Apotomis semifasciana, the short-barred grey marble, is a moth of the family Tortricidae. It was first described by the English entomologist Adrian Hardy Haworth in 1811.

==Life cycle==
- Ova
The eggs are laid on willows (Salix species).

- Larva
The larva is green; dorsal and subdorsal lines darker; head and plate of 2 yellowish-green. The larvae feed on the catkins and later the leaves of willows in May and June.

- Pupa
The blackish brown pupa can be found in a silken cocoon, spun between two leaves of the foodpant in June and July.

- Imago
The wingspan is 17–20 mm. The head and thorax are grey. The forewings are grey, closely striated with whitish . The basal patch and a subtriangular central costal blotch are fuscous, black-marked, the apex of blotch truncate, marked with a black dash. The costa posteriorly is fuscous-spotted with a darker black-dotted subterminal mark in middle. The hindwings are grey, darker posteriorly.
 Julius von Kennel provides a full description.

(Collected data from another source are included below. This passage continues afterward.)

(** X2: the parser of data URLs recovers the parts of a well-formed one.
    For the URL [data:<type>/<subtype><parameters>,<payload>] the file is
    written with the decoded payload, the attachment's name as prefix and
    [.<subtype>] as suffix; what staging returns or raises is what the
    decoder and the file system return or raise. *)
Theorem stage_data_url_parses attachment_name type subtype parameters payload :
  plain type = true → plain subtype = true →
  occurs parameters "," = false →
  parameters = EmptyString ∨ (∃ rest, parameters = String ";" rest) →
  stage_data_url bytes b64decode NamedTemporaryFile
    {| name := attachment_name;
       url := "data:" +:+ type +:+ "/" +:+ subtype +:+ parameters
              +:+ "," +:+ payload |} tt =
    (match b64decode payload with
     | Return file_data =>
         NamedTemporaryFile ("." +:+ subtype) attachment_name file_data
     | Raise e => Raise e
     end, tt).
Proof.
  unfold plain. intros Htype Hsub Hcomma Hparams.
  apply negb_true_iff in Htype, Hsub.
  apply orb_false_elim in Htype as [Htype Ht4].
  apply orb_false_elim in Htype as [Htype Ht3].
  apply orb_false_elim in Htype as [Ht1 Ht2].
  apply orb_false_elim in Hsub as [Hsub Hs4].
  apply orb_false_elim in Hsub as [Hsub Hs3].
  apply orb_false_elim in Hsub as [Hs1 Hs2].
  set (mime := type +:+ "/" +:+ subtype).
  assert (occurs mime "," = false ∧ occurs mime ";" = false ∧ occurs mime ":" = false)
    as (Hm1 & Hm2 & Hm3).
  { unfold mime. rewrite !occurs_append. simpl.
    by rewrite Ht1, Ht2, Ht3, Hs1, Hs2, Hs3. }
  unfold stage_data_url. cbn [url name].
  replace ("data:" +:+ type +:+ "/" +:+ subtype +:+ parameters +:+ "," +:+ payload)
    with ((("data:" +:+ mime) +:+ parameters) +:+ String "," payload).
  2:{ unfold mime. rewrite !append_assoc. done. }
  rewrite str_split1_first.
  2:{ rewrite !occurs_append. simpl. by rewrite Hm1, Hcomma. }
  unfold bind at 1, lift at 1. cbn [unpack2].
  assert (py_getitem (str_split (("data:" +:+ mime) +:+ parameters) ";") 0
          = Return ("data:" +:+ mime)) as ->.
  { assert (occurs ("data:" +:+ mime) ";" = false) as Hd
      by (rewrite occurs_append; simpl; by rewrite Hm2).
    destruct Hparams as [->|[rest ->]].
    - rewrite append_empty_r, str_split_absent by done. apply py_getitem_0.
    - rewrite str_split_first by done. apply py_getitem_0. }
  unfold bind at 1, lift at 1.
  change ("data:" +:+ mime) with ("data" +:+ String ":" mime).
  rewrite str_split_first by done. rewrite (str_split_absent mime) by done.
  rewrite py_getitem_1.
  unfold bind at 1, lift at 1.
  destruct (b64decode payload) as [file_data|e]; [|done].
  unfold bind at 1, lift at 1.
  unfold mime. by rewrite (py_getitem_last _ subtype) by (by apply str_split_last).
Qed.

(** X3: what staging a data URL can raise.  Without a comma in the URL
    the unpacking raises and nothing is decoded or written; with one, the
    look-ups in the split header never fail, so that staging raises only
    what the decoder or the file system raises. *)
Theorem stage_data_url_raises attachment :
  String.prefix "data:" (url attachment) = true →
  (occurs (url attachment) "," = false →
   stage_data_url bytes b64decode NamedTemporaryFile attachment tt
     = (Raise ValueError, tt)) ∧
  (occurs (url attachment) "," = true →
   ∃ data file_ext,
     stage_data_url bytes b64decode NamedTemporaryFile attachment tt =
       (match b64decode data with
        | Return file_data =>
            NamedTemporaryFile ("." +:+ file_ext) (name attachment) file_data
        | Raise e => Raise e
        end, tt)).
Proof.
  intros [r Hurl]%prefix_append. split.
  - intros Hno. unfold stage_data_url. by rewrite str_split1_absent.
  - intros Hcomma. unfold stage_data_url. rewrite Hurl in *.
    assert (∃ h data, occurs h "," = false ∧ r = h +:+ String "," data)
      as (h & data & Hh & ->).
    { simpl in Hcomma. clear Hurl. induction r as [|a r IH]; [done|].
      simpl in Hcomma. destruct (Ascii.eqb_spec a ",") as [->|Hne].
      - by exists EmptyString, r.
      - destruct (IH Hcomma) as (h & data & Hh & ->).
        exists (String a h), data. simpl. split; [|done].
        apply Ascii.eqb_neq in Hne. by rewrite Hne. }
    change ("data:" +:+ h +:+ String "," data)
      with (("data:" +:+ h) +:+ String "," data).
    rewrite str_split1_first by (rewrite occurs_append; simpl; by rewrite Hh).
    unfold bind at 1, lift at 1. cbn [unpack2].
    (* the first piece of the header starts with [data:] *)
    assert (∃ m, hd EmptyString (str_split ("data:" +:+ h) ";") = "data:" +:+ m)
      as [m Hm].
    { simpl. change (EmptyString +:+ h) with h.
      destruct (str_split h ";") as [|piece pieces] eqn:Hs.
      - by destruct (str_split_nonempty h ";").
      - by exists piece. }
    destruct (str_split ("data:" +:+ h) ";") as [|media pieces] eqn:Hs.
    { by destruct (str_split_nonempty ("data:" +:+ h) ";"). }
    simpl in Hm. subst media. rewrite py_getitem_0.
    unfold bind at 1, lift at 1.
    change ("data:" +:+ m) with ("data" +:+ String ":" m).
    rewrite str_split_first by done.
    destruct (str_split m ":") as [|mime_type others] eqn:Hmime.
    { by destruct (str_split_nonempty m ":"). }
    rewrite py_getitem_1. unfold bind at 1, lift at 1.
    destruct (last (str_split mime_type "/")) as [file_ext|] eqn:Hlast.
    2:{ apply last_None in Hlast. by destruct (str_split_nonempty mime_type "/"). }
    exists data, file_ext.
    destruct (b64decode data) as [file_data|e]; [|done].
    unfold bind at 1, lift at 1. by rewrite (py_getitem_last _ _ Hlast).
Qed.
End staging.
Lemma pace_and_display_not_running fps loop_start a j cs :
  out (pace_and_display E fps loop_start a j cs) ≠ StillRunning.
Proof. unfold_pace. exec; done. Qed.

Lemma broadcast_not_running json_dumps data j cs :
  out (broadcast E json_dumps data j cs) ≠ StillRunning.
Proof.
  destruct (decide (cs = ∅)) as [->|Hne].
  - by rewrite broadcast_idle.
  - rewrite broadcast_run by done. cbn. by destruct (raises E _).
Qed.

Lemma broadcast_tick_not_running json_dumps fps i cs :
  out (broadcast_tick_with E json_dumps fps i cs) ≠ StillRunning.
Proof.
  rewrite broadcast_tick_run.
  destruct (raises E i); [done|].
  destruct (raises E (i + 1)); [done|].
  destruct (raises E (i + 2)); [done|].
  pose proof (broadcast_not_running json_dumps
                (action_data (time_at E (i + 2)) (action_at E (i + 1))) (i + 3) cs) as Hb.
  destruct (broadcast E json_dumps _ (i + 3) cs) as [[u|e|] tr cs']; cbn [out] in Hb |- *;
    try done.
  pose proof (pace_and_display_not_running fps (clock_at E i) (action_at E (i + 1))
                (i + 3 + List.length tr) cs') as Ht.
  by destruct (pace_and_display E fps _ _ _ cs') as [o tr' cs''].
Qed.

Lemma test_tick_get_action fps i cs :
  (count is_get_action (calls (test_tick E fps i cs)) ≤ 1)%nat
  ∧ (out (test_tick E fps i cs) = Returned tt →
     count is_get_action (calls (test_tick E fps i cs)) = 1%nat).
Proof. unfold_test_tick. exec; split; (done || (cbv; lia)). Qed.

Lemma broadcast_tick_get_action json_dumps fps i cs :
  (count is_get_action (calls (broadcast_tick_with E json_dumps fps i cs)) ≤ 1)%nat
  ∧ (out (broadcast_tick_with E json_dumps fps i cs) = Returned tt →
     count is_get_action (calls (broadcast_tick_with E json_dumps fps i cs)) = 1%nat).
Proof.
  rewrite broadcast_tick_run.
  destruct (raises E i); [split; (done || (cbv; lia))|].
  destruct (raises E (i + 1)); [split; (done || (cbv; lia))|].
  destruct (raises E (i + 2)); [split; (done || (cbv; lia))|].
  pose proof (only_count broadcast_event is_get_action _ (λ ev, ltac:(by destruct ev))
                (broadcast_events json_dumps
                   (action_data (time_at E (i + 2)) (action_at E (i + 1))) (i + 3) cs))
    as Hb.
  destruct (broadcast E json_dumps _ (i + 3) cs) as [[u|e|] tr cs']; cbn [calls out] in Hb |- *.
  - pose proof (only_count display_event is_get_action _ (λ ev, ltac:(by destruct ev))
                  (pace_and_display_events fps (clock_at E i) (action_at E (i + 1))
                     (i + 3 + List.length tr) cs')) as Ht.
    destruct (pace_and_display E fps _ _ _ cs') as [o tr' cs'']. cbn [calls out] in Ht |- *.
    change (EPerfCounter :: EGetAction :: ETime :: tr ++ tr')
      with ([EPerfCounter; EGetAction; ETime] ++ tr ++ tr').
    rewrite !count_app, Hb, Ht. split; (done || (cbv; lia)).
  - change (EPerfCounter :: EGetAction :: ETime :: tr)
      with ([EPerfCounter; EGetAction; ETime] ++ tr).
    rewrite !count_app, Hb. split; (done || (cbv; lia)).
  - change (EPerfCounter :: EGetAction :: ETime :: tr)
      with ([EPerfCounter; EGetAction; ETime] ++ tr).
    rewrite !count_app, Hb. split; (done || (cbv; lia)).
Qed.

Lemma writes_of_Forall (Q : string → Prop) tr :
  Forall (λ ev, ∀ t, ev = EWrite t → Q t) tr → ∀ t, t ∈ writes_of tr → Q t.
Proof.
  induction 1 as [|ev tr Hev _ IH]; intros t Hin; [by apply elem_of_nil in Hin|].
  destruct ev; try (by apply IH).
  apply elem_of_cons in Hin as [->|Hin]; [by apply Hev | by apply IH].
Qed.

Lemma prints_no_write (Q : string → Prop) tr :
  prints_only tr → Forall (λ ev, ∀ t, ev = EWrite t → Q t) tr.
Proof. intros Hp. eapply Forall_impl; [exact Hp|]. by intros ev [line ->] t. Qed.

Ltac writes_tac :=
  repeat first [ exact I | apply Forall_nil
               | apply Forall_cons; split;
                 [ first [ by intros ? | intros ? [= <-]; by eexists ] |]
               | apply Forall_app; split
               | by apply prints_no_write ].
(** C1, amended. For a sequence of N <= 50 edits whose commands satisfy
    the Command invariant, N undos bring the state back to what it was
    before the sequence, and N redos after them to what it was after. *)
Theorem undo_redo_round_trip (State : Type) (w : World State)
    (edits : list (Command State * State)) :
  List.length edits <= 50 ->
  legal (state w) edits ->
  state (Nat.iter (List.length edits) undo (performAll w edits)) = state w /\
  state (Nat.iter (List.length edits) redo
           (Nat.iter (List.length edits) undo (performAll w edits)))
  = state (performAll w edits).
Proof.
  intros Hlen Hlegal.
  destruct (performAll_undoStack State w edits Hlen) as [pre Hpre].
  assert (Hw : performAll w edits =
               {| state := state (performAll {| state := state w;
                                                history := {| undoStack := []; redoStack := [] |} |} edits);
                  history := {| undoStack := pre ++ map fst edits;
                                redoStack := redoStack (history (performAll w edits)) |} |}).
  { rewrite <- performAll_state, <- Hpre. reflexivity. }
  rewrite Hw at 1 2.
  rewrite undo_run by exact Hlegal.
  split; [reflexivity |].
  rewrite redo_run by exact Hlegal.
  cbn [state]. symmetry. apply performAll_state.
Qed.

(** ** useScene: the registry *)

Section SceneFacts.

Context {num : Type} {NUM : JSNumber num}.
Context {Quaternion Geometry : Type} {THREE : Three num Quaternion Geometry}.

Implicit Types (st : SceneState num Quaternion Geometry) (w : Scene num Quaternion Geometry).
Implicit Types (s : Store num Quaternion Geometry) (asset a : LoadedAsset) (r : ObjRef).

Lemma upd_same s r o : upd s r o r = o.
Proof. unfold upd. rewrite Nat.eqb_refl. reflexivity. Qed.

Lemma upd_other s r o r' : r' <> r -> upd s r o r' = s r'.
Proof. intros H. unfold upd. apply Nat.eqb_neq in H. rewrite H. reflexivity. Qed.

Lemma setPosition_other s r v r' : r' <> r -> setPosition s r v r' = s r'.
Proof. apply upd_other. Qed.

Lemma setQuaternion_other s r q r' : r' <> r -> setQuaternion s r q r' = s r'.
Proof. apply upd_other. Qed.

Lemma toggled_twice i a : toggled i (toggled i a) = a.
Proof.
  unfold toggled. destruct (String.eqb (id a) i) eqn:E; cbn [id]; rewrite E; [| reflexivity].
  cbn. rewrite negb_involutive. reflexivity.
Qed.

Lemma doToggleAssetGravity_assets i st :
  assets (doToggleAssetGravity i st) = map (toggled i) (assets st).
Proof. reflexivity. Qed.

Lemma doToggleAssetGravity_twice i st :
  doToggleAssetGravity i (doToggleAssetGravity i st) = st.
Proof.
  unfold doToggleAssetGravity, setAssets. cbn.
  rewrite map_map.
  rewrite (map_ext _ (fun a => a)) by apply toggled_twice.
  rewrite map_id. reflexivity.
Qed.

(** C10. [toggleAssetGravity] flips the [disableGravity] flag of the
    assets with the given id and nothing else: every other field of such
    an asset, every other asset, the order of the registry and all
    transforms are as before; when no asset has the id the registry is
    unchanged. *)
Theorem toggleAssetGravity_flips_only_the_flag i w :
  List.length (assets (state (toggleAssetGravity i w))) = List.length (assets (state w)) /\
  (forall k a, nth_error (assets (state w)) k = Some a ->
     exists a', nth_error (assets (state (toggleAssetGravity i w))) k = Some a' /\
       id a' = id a /\ name a' = name a /\ object a' = object a /\
       locked a' = locked a /\ excludeFromExport a' = excludeFromExport a /\
       disableGravity a' =
         (if String.eqb (id a) i then negb (disableGravity a) else disableGravity a) /\
       (id a <> i -> a' = a)) /\
  objects (state (toggleAssetGravity i w)) = objects (state w) /\
  ((forall a, In a (assets (state w)) -> id a <> i) ->
   assets (state (toggleAssetGravity i w)) = assets (state w)).
Proof.
  change (assets (state (toggleAssetGravity i w))) with (map (toggled i) (assets (state w))).
  split; [apply length_map |].
  split; [| split; [reflexivity |]].
  - intros k a Hk. exists (toggled i a). split.
    + rewrite nth_error_map, Hk. reflexivity.
    + unfold toggled. destruct (String.eqb_spec (id a) i) as [E | E]; cbn.
      * repeat split; try reflexivity. intros H. contradiction.
      * repeat split; reflexivity.
  - intros Hnone. rewrite <- (map_id (assets (state w))) at 2.
    apply map_ext_in. intros a Ha. unfold toggled.
    destruct (String.eqb_spec (id a) i) as [E | E]; [| reflexivity].
    exfalso. exact (Hnone a Ha E).
Qed.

Adults are on wing from July to August, flying from late evening onwards and coming to light and sugar. . During the day they rest in foliage and are not usually easily disturbed.

==Distribution==
It is found in most of Europe, from Ireland to Russia.

==Notes==
1. The flight season refers to Great Britain and Ireland. This may vary in other parts of the range.